Living and nonliving beings have one thing in common: chemicals

One of the biggest questions amongst mankind is “how did complex life begin on Earth?” In an effort to find an answer to this question, we have had approaches from science, philosophy and theology. There are scientific theories and philosophical constructions. In Science, every single branch has tried to come up with an answer. Nonetheless, this answer is not just one field’s business. Under this premise, Biogeochemistry was born. Biogeochemistry is a multidisciplinary field that seeks to recreate land conditions or settings that gave rise to evolution in order to understand the origin and development of life as we know it.

What is Biogeochemistry?

It is the branch of science that studies chemical interactions between Earth and its living and nonliving beings. Alysia Cox, a biogeochemist from Montana Tech, US, and visiting professor at the School of Geological Sciences and Engineering of Yachay Tech University, thinks that Geology has a huge influence in the creation of chemical conditions in the evolution of complex life on the planet, something that her field seeks to prove and describe.

She does so using tools of all fields of science: sedimentary analysis to know the geography and composition of the planet in the past; chemical analysis to know how this composition interacted with essential chemical substances like water; biological analysis to know how this may have affected living beings that survived these chemical substances and geographical compositions. Easily put, biogeochemistry takes the entire context into account in order to understand the development and evolution of living beings. All this is combined with field work in laboratories and theoretical modelling.

Biogeochemical cycles

So far, the most important information developed for past and present studies are biogeochemical cycles. You probably learned about the water cycle. Well, this is a biogeochemical cycle. That is exactly what it refers to: how chemicals move between the living and nonliving and back. In order to establish these cycles, we must define the elements that take part in them: the six elements essential to life.

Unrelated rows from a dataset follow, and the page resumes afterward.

Lemma theme_choice_persists_witness :
  let f := {| localStorage := ∅; html_dir := None; html_lang := None;
              html_data_theme := Some "light"; i18n_els := [];
              fetchInfoBtn_data_i18n := None |} in
  (html_data_theme f = Some "dark" \/ html_data_theme f = Some "light")
  /\ html_data_theme (themeToggle_click f) = Some "dark"
  /\ html_data_theme (themeToggle_click (themeToggle_click f)) = html_data_theme f.
Proof.
  intros f.
  assert (H : html_data_theme f = Some "dark" \/ html_data_theme f = Some "light")
    by (by right).
  destruct (theme_choice_persists f (loaded_page, f)) as (H1 & _ & _ & _ & H5).
  exact (conj H (conj H1 (H5 H))).
Defined.

Lemma setUILang_translates_every_known_key_witness :
  let f := {| localStorage := ∅; html_dir := None; html_lang := None;
              html_data_theme := None;
              i18n_els := [{| data_i18n := "startBtn"; i18n_innerHTML := "Start Dubbing" |}];
              fetchInfoBtn_data_i18n := None |} in
  let el := {| data_i18n := "startBtn"; i18n_innerHTML := "ابدأ الدبلجة" |} in
  ("ar" ∉ Object_prototype_keys)
  /\ el ∈ i18n_els (setUILang "ar" (loaded_page, f)).2
  /\ is_Some (assoc (data_i18n el) (strings_of "en"))
  /\ assoc (data_i18n el) (strings_of "ar") = Some (i18n_innerHTML el).
Proof.
  intros f el.
  assert (H0 : "ar" ∉ Object_prototype_keys).
  { intros H. apply list_elem_of_In in H. simpl in H. intuition discriminate. }
  assert (H1 : el ∈ i18n_els (setUILang "ar" (loaded_page, f)).2).
  { apply list_elem_of_In. by left. }
  assert (H2 : is_Some (assoc (data_i18n el) (strings_of "en"))).
  { eexists. vm_compute. reflexivity. }
  exact (conj H0 (conj H1 (conj H2
    (setUILang_translates_every_known_key "ar" (loaded_page, f) el H0 H1 H2)))).
Defined.

(** ** Mode tabs *)

Lemma lookup_map {A B : Type} (f : A -> B) (l : list A) (i : nat) :
  map f l !! i = f <$> l !! i.
Proof.
  revert i. induction l as [|x l IH]; intros [|i]; simpl; by try apply IH.
Qed.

The easiest way to remember them is if you think of CHNOPS: Carbon, Hydrogen, Nitrogen, Oxygen, Phosphorus, and Sulfur.

However, the most important cycles and the ones we’ll see are the Carbon, Nitrogen, and Phosphorus cycles. Still, don’t forget about Oxygen, as it will be important later on. Like water, Carbon does not disappear from the planet. It just transforms itself and moves in one same cycle that begins in the atmosphere, then continues in plants when they ‘feed’, then in animals when they feed on plants, then in humans when we eat both and the back to the atmosphere when we breathe it out.

Something similar happens with the Nitrogen and Phosphorus cycles: Nitrogen cycle begins in the atmosphere as well, goes on in bacteria with absorption and expulsion in soil, then in plants with soil assimilation, then in animals when they feed on plants, on us as well and the back to bacteria that decomposes our bodies, and then back to the atmosphere. On the other hand, Phosphorus cycle begins with rocks, then continues with soil absorption and plant assimilation, then animals feed on plants and then bacteria decomposing those bodies and back to soil and rocks.

All these cycles are a crucial part of complex life on the planet. Biogeochemistry thinks that because of its main role, it was water that shaped rocks. This changed their chemistry and naturally, the chemistry of the bacteria that lived on earth back then. The thing is that at some point, this change in chemistry gave rise to life as we know it today; and even to this day, some environments that we see today may be a reflection of old environments with chemical conditions that were inadequate for our existence.

Do you remember oxygen? It’s time to take it up again. One of the theories on how the chemistry of oceans and the planet changed is that the planet underwent an oxygenation event that caused a change in chemical conditions, which in turn, changed the history of the planet: water.